Last week, the folks over at jQuery announced that they have open sourced their entire website, including content, and made it avaliable on GitHub. And even more exciting, the jQuery website now runs on WordPress!
Of course, being the creative hackers that they are, this is no ordinary WordPress install. The jQuery team sought out a way to make it easy for people to edit content without having to awkwardly access the admin panel or download the entire site for local devlopment. jQuery.com content exists in static form for the most part, in either Markdown, static HTML or XML format.
In order to maintain the site, the team built a custom WordPress multi-site configuration and used grunt to automatically pull content from any format and merge it into WordPress using the XML-RPC protocol.
That means all of the various jQuery sites (http://blog.jquery.com/, http://plugins.jquery.com/, etc.) run on a single WordPress installation, and all of its content is edited outside of the admin panel.

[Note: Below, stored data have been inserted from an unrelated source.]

(* ===== verification/Prelude.v ===== *)
(** * Verification of the C programs of baseliner-docker

    The repository packs programs that measure a machine: the NAS parallel
    benchmarks (NPB-CPUTests), the network tools of iputils (iputils-ns), a
    probe daemon (SLANG-probed) and two memory benchmarks.  This library models
    the C code of several of them as Rocq functions and proves what makes it
    correct.

    ** Conventions

    A C integer is the [Z] it denotes; [u8] ... [u64], [s16] ... [s64] of this
    file are the conversions to a type, written where the code converts or may
    overflow.  Pointers into a pool are indices, a buffer is the list of its
    cells, a struct a record and global variables the fields of a record that
    is passed along.  [None] is a memory fault (an access outside a buffer, a
    null or stale pointer) or, in loops with fuel, running out of it; a theorem
    that an operation returns [Some] is a safety and termination theorem.
    What the system answers (a file, the network, the clock, a signal, another
    task) is an argument: a list of events or of answers, over which theorems
    quantify.

    ** NPB DC, the data cube benchmark (src/NPB-CPUTests/DC)

    The program generates a table, computes all groupbys ("views") of it with a
    red-black tree and an external sort, in several tasks, and verifies a
    checksum.
    - Rows: rows, their comparison and the abstract view of a set of
      rows ([aggregate]); rbt.c KeyComp.
    - RBTree, RBShape, RBRefine, RBSpec, TreeTheorems: rbt.c and rbt.h, the tree
      in its memory pool, down to the pointers of the rotations.
    - ViewFiles, ExtSort, RunSpec, MergeSpec, BuildSpec, ViewTheorems: run
      formation and multiway merge of extbuild.c.
    - JobBits, JobPool, JobPoolSpec, HeapSort, Cube, CubeSpec, CubeTheorems,
      PartitionSpec, PartitionTheorems: jobcntl.c, and the loop of
      ComputeGivenGroupbys in extbuild.c.
    - Factor, FactorSpec, Generator, ViewSizesSpec, GeneratorSpec: the data
      generator of adc.c and the view sizes it predicts.
    - Benchmark, BenchmarkSpec, BenchmarkTheorems, ClassS: dc.c, and the run of
      class S evaluated to its published checksum.
    The theorems: each operation refines the abstract view, for any number of
    threads (tasks are cut to 256, [number_of_tasks], the length of the arrays
    of MultiFileProcJobs) and any contents of memory; the predicted sizes are
    the real ones; the whole benchmark ends with a successful verification.

    ** tftpd (src/iputils-ns/tftp.h, tftpsubs.c, tftpd.c)

    - TftpBuf, TftpBufSpec: the double buffer with the netascii conversions
      ([readit], [read_ahead], [writeit], [write_behind]).
    - TftpServer: requests, the access check, [sendfile] and [recvfile] as
      machines driven by events (a packet, a failed receive, an alarm), the
      error packets.  Section StopAndWait of TftpSend is the abstract
      protocol they refine.
    - TftpSend, TftpRecv, TftpRequest, TftpTheorems: the proofs.
    The theorems: any transfer between two servers over a network that loses,
    repeats and reorders is exact; transfers end whatever the peer does; only files below the
    directory are opened; requests and error packets are read as written.

    ** ping (src/iputils-ns/ping.h, ping_common.c, ping.c, ping6_common.c)

    - Ping: the globals of ping_common.c as a record, the table of received
      numbers, the window, [pinger], [gather_statistics], [finish].  The class
      [FuncSet] is struct ping_func_set_st, the functions of a protocol.
    - PingSpec, PingReply: the table as a set, the counters as an abstract
      [tally], the entry each packet makes in a [ledger], and [FuncSetLaws],
      what a protocol promises to the engine: which reply it reads from a
      packet ([reads]), and that it enters exactly that.
    - PingPace, PingRun: what a call of [pinger] does, [main_loop], the
      probes and packets of a run in order and their account ([account_of]),
      mean and deviation, for any protocol with these laws.
    - PingOptions, PingPacket, PingFour: the IPv4 packets,
      the checksum, the parsing of replies and IP options, and the proof that
      IPv4 keeps the laws.
    - PingSetup, PingSetupSpec: the command line, the IP options of the probes
      and setup.
    - PingTheorems: the properties.
    - PingSix, PingSixSpec: the functions for IPv6, a second instance of
      [FuncSet] with its laws: echoes, node information queries and replies
      (RFC 4620), the nonce and the digest it keeps.  MD5 and dn_expand are
      arguments.
    - PingFilter: the socket filters of both protocols, run by a small BPF
      machine.  PingSixSetup: the -N options and the checks of ping6_run.
      PingSixTheorems: the properties of IPv6 and of both filters.
    The theorems: the report is that of the packets received, each counted once
    with its time, for IPv4 and IPv6; the pace and the number of probes are
    kept; a probe's echo is recognised; any packet is parsed safely but for a
    recorded route that is too wide for its buffer; accepted settings make a run that
    cannot overflow; a nonce is told from any other; the filters drop nothing
    that would be counted; the time of an echo over IPv6 is measured wrongly,
    and by how much.

    ** NPB IS, the integer sort benchmark (src/NPB-CPUTests/IS/is.c)

    - IntSort: the program as compiled, with USE_BUCKETS.  Doubles are pairs of
      mantissa and exponent on which an operation that would have to round is a
      fault; an OpenMP team is a [schedule]: the blocks of a static loop, the
      interleaving of the assignments, the order of the buckets.
    - IntSortArray: arrays as functions, assignments in any order,
      counting and bucket order.
    - IntSortRand: randlc, find_my_seed, create_seq.  IntSortRank: rank and
      full_verify.  IntSortMain, IntSortTheorems: the run, the
      evaluation of class S and the properties.
    The theorems: the generator is exact; keys, ranks, the sorted keys and the
    verdict are the same for all schedules; class S passes its verification.

    ** rdisc (src/iputils-ns/rdisc.c)

    - Rdisc: the whole program, host and router (RDISC_SERVER): the table of
      routers, the interfaces read by [initifs] (with the union of struct ifreq),
      solicitations and advertisements, [timer], [pr_pack], the signal handlers,
      [main] and the command line.  A run is a list of signals and packets;
      what it does to the system is a list of effects.
    - RdiscTable, RdiscRun: the table as a finite map from addresses to
      preference and time to live, what [record_router] and [age_table] do to
      it, the invariants of a run and the abstract step it refines.
    - RdiscTheorems: the properties.
    The theorems: the kernel has been asked for exactly the routes of the best
    routers that are alive; packets and interfaces never lead outside an array,
    only a failed malloc does; what a router advertises a host learns; a host alone gives up.

    ** arping (src/iputils-ns/arping.c)

    - Arping: packets ([send_pack], [recv_pack]), the timer ([catcher]), the end
      ([finish]) and the loop of main as a list of events.
    - ArpingDevice: the searches for the interface by getifaddrs, sysfs and
      ioctl, the broadcast address, the command line and [main].
    - ArpingSpec: ARP messages as records and the decision which of them are
      answers ([wanted]).  ArpingRun: the account of a run and
      the clock.  ArpingTheorems: the properties.
    The theorems: counters, targets and exit code are those of the answers, and
    never depend on stale bytes; probes and answers are understood between
    hosts; the pace is kept and -c and -w end the run; the interface chosen is
    the only suitable one; memory is safe unless the search for it fails.

    ** clockdiff (src/iputils-ns/clockdiff.c)

    - Clockdiff: the whole program.  [measure] and [measure_opt] are one loop
      with two requests and two readings of a reply; a run is the list of its
      rounds (a probe and the packets up to the timeout).
    - ClockdiffSpec: [ReplyLaws], what the loop needs of a reading, the two
      readings as instances, and the rule for invariants of the loop.
    - ClockdiffTheorems: the properties.
    The theorems: the difference found is right up to half of the shortest
    round trip; a measurement ends after 550 probes unless a reply seems to come
    from the future; packets of any length
    never lead outside a buffer; the checksum is that of ping.

    ** SLANG-probed (src/SLANG-probed)

    - Probed: client.c and util.c: the sessions with their outstanding probes,
      the merging of PINGs, PONGs and the times of the server, timeouts, the
      pipe of a daemon with its queue, reloading, the child processes (the
      clock process as one [tick] per turn, the process that keeps the TCP
      connection as a run of its answers).
    - ProbedLoop: net.c, tstamp.c, unix.c, loop.c and main.c: time stamps and
      traffic class out of control messages, the peers of the server,
      [loop_or_die] as a fold of [iteration] over what select reports, the
      command line and the four modes.
    - ProbedSpec: times, the pipe as a queue, the account of the probes.
      ProbedTheorems: the properties.
    The theorems: each probe is outstanding, was reported exactly once, or was
    dropped for a reason (no time stamp, a new configuration); the time shown is the time on the network, whatever the difference of the
    clocks and the order in which the answers come; a probe is given up after
    exactly 11 seconds; the clock process is regulated within its bounds; the
    loop is safe for packets of any length, if descriptors fit into a set; with -l there is one client.

    ** rarpd (src/iputils-ns/rarpd.c)

    - Rarpd: the whole program: the table of interfaces ([load_if]), the search
      for an address ([select_ipaddr], [rarp_lookup]), the reply ([serve_it]),
      the filter, the command line, the sockets and the loop.
    - RarpdTheorems: what a request and its answer are, and the properties.
    The theorems: exactly the requests are answered, with the first address of
    the host that is on a net of the interface; the table holds exactly the
    addresses that the kernel reported; the daemon is safe for all packets whose
    link address has at most eight bytes.

    ** tracepath (src/iputils-ns/tracepath.c)

    - Tracepath: the whole program over any [network], a state with the system
      calls on it; [recverr], [probe_ttl] and the loops of main are commands of
      the state monad of this file, [start] is main up to the loop.
    - TracepathTheorems: a path of routers as a network, its hops ([route]) and
      narrow links ([narrows]), the lines that the program prints for it
      ([expected], lemma path_output), and the properties.
    The theorems: on a path whose nodes answer the output tells the nodes of
    the path in order, the path MTU and the distances; for any network with a
    finite number of errors the program ends and stays within its buffers,
    if no error reports a size above that of the buffer.

    ** Fuel and bounds

    Where the code itself leaves its memory, a safety theorem has a case [None]
    that names the event it takes: [wide_route] (ping), [loses_array] (rdisc),
    [lookup_fails] (arping), [beyond] (probed), [overlong] (rarpd).

    Loops that are not structural take fuel that a lemma shows to be enough:
    the depth of a tree for the rotations (tree_bounds), the number of rows for
    the merge, the length of the header for IP options (pr_options_total),
    2^63 steps, folded in halves, for the square root (llsqrt_run), 128 rounds
    for the powers of find_my_seed (seed_loop_eq), 32 sizes of the buffer in
    arping's search by ioctl (ifconf_fuel), one more than the errors to come
    for the restarts of tracepath (run_trace_returns).  Scripts of events have
    any length.  Counters of type long, and the counters of type int of probed,
    do not overflow.

    ** Not modelled

    The Fortran benchmarks, STREAM and the means and deviations of probed
    (floating point), system calls other than by their results (among them the
    creation of sockets and of the FIFO of probed), printing beyond the numbers
    printed, the parts of DC that are compiled only with IN_CORE or
    OPTIMIZATION, the changes of capabilities around system calls, the kernel
    module pg3 (it is written against kernel interfaces that are not in the
    repository), ninfod, traceroute6 (both are mostly calls of the system and
    of libraries), setparams.c (it writes headers for the build), membench. *)

From Stdlib Require Import ZArith Lia.
From stdpp Require Import base gmap numbers option list.
(* ===== verification/RBTree.v ===== *)
(** * The red-black tree of the data-cube benchmark: DC/rbt.c, DC/rbt.h

    The tree is modelled at the level of the C code: nodes live in a memory
    pool at byte offsets handed out by the bump allocator [NEW_TREE_NODE],
    they are linked by pointers, and insertion is the iterative routine with
    the explicit path arrays [nodes] and [drcts] of [MAX_TREE_HEIGHT] entries.
    A command returns [None] on a NULL or dangling dereference, on a path
    array index outside the allocation and on an allocation outside the pool.

    The header node [tree->root], embedded in the [RBTree] structure, lives at
    the address [ROOT], which is not a pool offset. *)

From Stdlib Require Import ZArith Lia.
From stdpp Require Import base gmap numbers option list.
From S2P Require Import Prelude Rows.

Open Scope cmd_scope.

Definition MAX_TREE_HEIGHT : nat := 64.
Definition BLACK : Z := 0.
Definition RED : Z := 1.
Definition DIM_FSZ : Z := 4.
Definition MSR_FSZ : Z := 8.

(** A pointer: NULL or an address. *)
Abbreviation ptr := (option Z).
Abbreviation NULL := (@None Z).
Definition ROOT : Z := -1.

Record treeNode := Node { left : ptr; right : ptr; clr : Z; nodeMemPool : row }.

(** [sizeof(struct treeNode)] on an LP64 target: two pointers, [uint32 clr]
    with its padding, one [int64]. *)
Definition sizeof_treeNode : Z := 32.

Record RBTree := mkRBTree {
  heap : gmap Z treeNode;      (* the pool, and [tree->root] at [ROOT] *)
  mp : ptr;
  count : Z;
  treeNodeSize : Z;
  nodeDataSize : Z;
  memoryLimit : Z;
  memaddr : Z;
  memoryIsFull : Z;
  freeNodeCounter : Z;
  nNodesLimit : Z;
  nd : nat;
  nm : nat;
  drcts : list Z;
  nodes : list ptr
}.

Definition with_heap (h : gmap Z treeNode) (t : RBTree) : RBTree :=
  mkRBTree h (mp t) (count t) (treeNodeSize t) (nodeDataSize t) (memoryLimit t)
    (memaddr t) (memoryIsFull t) (freeNodeCounter t) (nNodesLimit t) (nd t) (nm t)
    (drcts t) (nodes t).

Definition with_drcts (d : list Z) (t : RBTree) : RBTree :=
  mkRBTree (heap t) (mp t) (count t) (treeNodeSize t) (nodeDataSize t) (memoryLimit t)
    (memaddr t) (memoryIsFull t) (freeNodeCounter t) (nNodesLimit t) (nd t) (nm t)
    d (nodes t).

Definition with_nodes (n : list ptr) (t : RBTree) : RBTree :=
  mkRBTree (heap t) (mp t) (count t) (treeNodeSize t) (nodeDataSize t) (memoryLimit t)
    (memaddr t) (memoryIsFull t) (freeNodeCounter t) (nNodesLimit t) (nd t) (nm t)
    (drcts t) n.

(** [tree->count++]. *)
Definition incr_count (t : RBTree) : RBTree :=
  mkRBTree (heap t) (mp t) (u32 (count t + 1)) (treeNodeSize t) (nodeDataSize t)
    (memoryLimit t) (memaddr t) (memoryIsFull t) (freeNodeCounter t) (nNodesLimit t)
    (nd t) (nm t) (drcts t) (nodes t).

(** ** Loads and stores through a pointer *)

Definition load {A} (f : treeNode -> A) (p : ptr) : cmd RBTree A :=
  fun t => match p with
           | Some a => match heap t !! a with
                       | Some n => Some (f n, t)
                       | None => None
                       end
           | None => None
           end.

Definition store (f : treeNode -> treeNode) (p : ptr) : cmd RBTree unit :=
  fun t => match p with
           | Some a => match heap t !! a with
                       | Some n => Some (tt, with_heap (<[a := f n]> (heap t)) t)
                       | None => None
                       end
           | None => None
           end.

Definition set_left (v : ptr) (n : treeNode) := Node v (right n) (clr n) (nodeMemPool n).
Definition set_right (v : ptr) (n : treeNode) := Node (left n) v (clr n) (nodeMemPool n).
Definition set_clr (v : Z) (n : treeNode) := Node (left n) (right n) v (nodeMemPool n).
Definition set_data (v : row) (n : treeNode) := Node (left n) (right n) (clr n) v.

(** [tree->nodes[i]], [tree->drcts[i]] and the assignments to them. *)
Definition node_at (i : nat) : cmd RBTree ptr :=
  fun t => match nodes t !! i with Some p => Some (p, t) | None => None end.

Definition drct_at (i : nat) : cmd RBTree Z :=
  fun t => match drcts t !! i with Some d => Some (d, t) | None => None end.

Definition set_path (i : nat) (p : ptr) (d : Z) : cmd RBTree unit :=
  fun t => if (i <? length (nodes t))%nat && (i <? length (drcts t))%nat
           then Some (tt, with_drcts (<[i := d]> (drcts t))
                            (with_nodes (<[i := p]> (nodes t)) t))
           else None.

(** [NEW_TREE_NODE(tree->mp, tree->memPool, tree->memaddr, ...)]: the node must
    fit the pool of [memoryLimit] bytes. *)
Definition NEW_TREE_NODE : cmd RBTree unit :=
  fun t =>
    if memaddr t + treeNodeSize t <=? memoryLimit t then
      let free' := u32 (freeNodeCounter t - 1) in
      Some (tt,
        mkRBTree (heap t) (Some (memaddr t)) (count t) (treeNodeSize t) (nodeDataSize t)
          (memoryLimit t) (u32 (memaddr t + treeNodeSize t))
          (if free' =? 0 then 1 else memoryIsFull t) free' (nNodesLimit t)
          (nd t) (nm t) (drcts t) (nodes t))
    else None.

(** [memcpy(&(xNd->nodeMemPool[0]), &attrs[0], tree->nodeDataSize);
     xNd->left = xNd->right = NULL; xNd->clr = c;] on fresh pool memory. *)
Definition init_node (p : ptr) (attrs : row) (c : Z) : cmd RBTree unit :=
  fun t => match p with
           | Some a =>
               Some (tt, with_heap
                 (<[a := Node NULL NULL c (copy_row (nd t) (nm t) attrs)]> (heap t)) t)
           | None => None
           end.

(** ** TreeInsert *)

Inductive descent := Merged | Fresh (xNd : ptr) (sl : nat).

(** The search loop of [TreeInsert]: it records the path, and either adds the
    measures to the node with the same key or links a new node. *)
Fixpoint descend (fuel : nat) (attrs : row) (xNd : ptr) (sl : nat) : cmd RBTree descent :=
  match fuel with
  | O => fault
  | S fuel' =>
      nd <- gets nd ;; nm <- gets nm ;;
      attrsP <- load nodeMemPool xNd ;;
      let cmpres := KeyComp (ks attrs) (ks attrsP) nd in
      if cmpres <? 0 then
        set_path sl xNd 0 ;;;
        yNd <- load left xNd ;;
        match yNd with
        | None =>
            NEW_TREE_NODE ;;;
            mp <- gets mp ;;
            store (set_left mp) xNd ;;;
            ret (Fresh mp (S sl))
        | Some _ => descend fuel' attrs yNd (S sl)
        end
      else if 0 <? cmpres then
        set_path sl xNd 1 ;;;
        yNd <- load right xNd ;;
        match yNd with
        | None =>
            NEW_TREE_NODE ;;;
            mp <- gets mp ;;
            store (set_right mp) xNd ;;;
            ret (Fresh mp (S sl))
        | Some _ => descend fuel' attrs yNd (S sl)
        end
      else
        store (set_data (merge_row nm attrsP attrs)) xNd ;;;
        ret Merged
  end.

(** [yNd != NULL && yNd->clr == RED]. *)
Definition is_red (p : ptr) : cmd RBTree bool :=
  match p with
  | None => ret false
  | Some _ => c <- load clr p ;; ret (c =? RED)
  end.

(** [if (tree->drcts[sl-3]) tree->nodes[sl-3]->right = yNd;
     else tree->nodes[sl-3]->left = yNd;] *)
Definition link_above (sl : nat) (yNd : ptr) : cmd RBTree unit :=
  d3 <- drct_at (sl - 3) ;;
  ggNd <- node_at (sl - 3) ;;
  if negb (d3 =? 0) then store (set_right yNd) ggNd
  else store (set_left yNd) ggNd.

(** The rotations when the parent is the left child of the grandparent. *)
Definition rotate_l (sl : nat) : cmd RBTree unit :=
  d1 <- drct_at (sl - 1) ;;
  yNd <- (if d1 =? 1 then
            xNd <- node_at (sl - 1) ;;
            yNd <- load right xNd ;;
            yl <- load left yNd ;;
            store (set_right yl) xNd ;;;
            store (set_left xNd) yNd ;;;
            gNd <- node_at (sl - 2) ;;
            store (set_left yNd) gNd ;;;
            ret yNd
          else node_at (sl - 1)) ;;
  xNd <- node_at (sl - 2) ;;
  store (set_clr RED) xNd ;;;
  store (set_clr BLACK) yNd ;;;
  yr <- load right yNd ;;
  store (set_left yr) xNd ;;;
  store (set_right xNd) yNd ;;;
  link_above sl yNd.

(** The rotations when the parent is the right child of the grandparent. *)
Definition rotate_r (sl : nat) : cmd RBTree unit :=
  d1 <- drct_at (sl - 1) ;;
  yNd <- (if d1 =? 0 then
            xNd <- node_at (sl - 1) ;;
            yNd <- load left xNd ;;
            yr <- load right yNd ;;
            store (set_left yr) xNd ;;;
            store (set_right xNd) yNd ;;;
            gNd <- node_at (sl - 2) ;;
            store (set_right yNd) gNd ;;;
            ret yNd
          else node_at (sl - 1)) ;;
  xNd <- node_at (sl - 2) ;;
  store (set_clr RED) xNd ;;;
  store (set_clr BLACK) yNd ;;;
  yl <- load left yNd ;;
  store (set_right yl) xNd ;;;
  store (set_left xNd) yNd ;;;
  link_above sl yNd.

(** The rebalancing loop of [TreeInsert]. *)
Fixpoint fixup (fuel : nat) (sl : nat) : cmd RBTree unit :=
  match fuel with
  | O => fault
  | S fuel' =>
      pNd <- node_at (sl - 1) ;;
      c <- load clr pNd ;;
      if negb (c =? RED) || (sl <? 3)%nat then ret tt
      else
        d2 <- drct_at (sl - 2) ;;
        gNd <- node_at (sl - 2) ;;
        yNd <- (if d2 =? 0 then load right gNd else load left gNd) ;;
        red <- is_red yNd ;;
        if red : bool then
          store (set_clr BLACK) pNd ;;;
          store (set_clr BLACK) yNd ;;;
          store (set_clr RED) gNd ;;;
          fixup fuel' (sl - 2)
        else if d2 =? 0 then rotate_l sl else rotate_r sl
  end.

(** [TreeInsert(tree, attrs)].  The search loop writes [nodes[sl]] in every
    round, so [MAX_TREE_HEIGHT] rounds are all it can make without a fault;
    the rebalancing loop lowers [sl] by two in every round. *)
Definition TreeInsert (attrs : row) : cmd RBTree Z :=
  let tmp := Some ROOT in
  xNd <- load left tmp ;;
  match xNd with
  | None =>
      modify incr_count ;;;
      NEW_TREE_NODE ;;;
      mp <- gets mp ;;
      store (set_left mp) tmp ;;;
      init_node mp attrs BLACK ;;;
      ret 0
  | Some _ =>
      set_path 0 tmp 0 ;;;
      d <- descend MAX_TREE_HEIGHT attrs xNd 1 ;;
      match d with
      | Merged => ret 0
      | Fresh xNd sl =>
          modify incr_count ;;;
          init_node xNd attrs RED ;;;
          fixup sl sl ;;;
          top <- load left tmp ;;
          store (set_clr BLACK) top ;;;
          ret 0
      end
  end.

(** ** Creation and initialisation *)

Definition tree_node_size (nd nm : nat) : Z :=
  let sz := u32 (sizeof_treeNode + DIM_FSZ * (Z.of_nat nd - 1) + MSR_FSZ * Z.of_nat nm) in
  if negb (sz mod 8 =? 0) then u32 (sz + 4) else sz.

(** [InitializeTree(tree, nd, nm)]: the pool is reused from its start; the
    old nodes are unreachable.  [tree->root.clr] is never written. *)
Definition InitializeTree (nd' nm' : nat) (t : RBTree) : RBTree :=
  let root_clr := match heap t !! ROOT with Some n => clr n | None => 0 end in
  let sz := tree_node_size nd' nm' in
  mkRBTree {[ROOT := Node NULL NULL root_clr (Row [] [])]} NULL 0 sz
    (DIM_FSZ * Z.of_nat nd' + MSR_FSZ * Z.of_nat nm') (memoryLimit t) 0 0
    (memoryLimit t / sz) (memoryLimit t / sz) nd' nm' (drcts t) (nodes t).

(** [CreateEmptyTree(nd, nm, memoryLimit, memPool)].  [garbage_clr],
    [garbage_drcts] and [garbage_nodes] are the contents [malloc] leaves in
    [root.clr] and in the two path arrays. *)
Definition CreateEmptyTree (garbage_clr : Z) (garbage_drcts : list Z) (garbage_nodes : list ptr)
    (nd' nm' : nat) (limit : Z) : RBTree :=
  let sz := tree_node_size nd' nm' in
  mkRBTree {[ROOT := Node NULL NULL garbage_clr (Row [] [])]} NULL 0 sz
    (DIM_FSZ * Z.of_nat nd' + MSR_FSZ * Z.of_nat nm') limit 0 0
    (limit / sz) (limit / sz) nd' nm' garbage_drcts garbage_nodes.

Not only is this one of the coolest WordPress configurations I’ve ever heard of, it also makes updating the site as simple as accepting a pull request.
Adam Sontag explains the process:
We simply use git webhooks to respond to commits on the content repositories and jquery-wp-content. Whenever a commit lands on the master branch of these repositories, the content and design is reflected immediately in the staging environment, which is just the URL of the website with a stage. subdomain prefix, e.g., stage.jquery.com.
To deploy to the production sites, all that’s necessary is tagging with a semver and pushing the tag.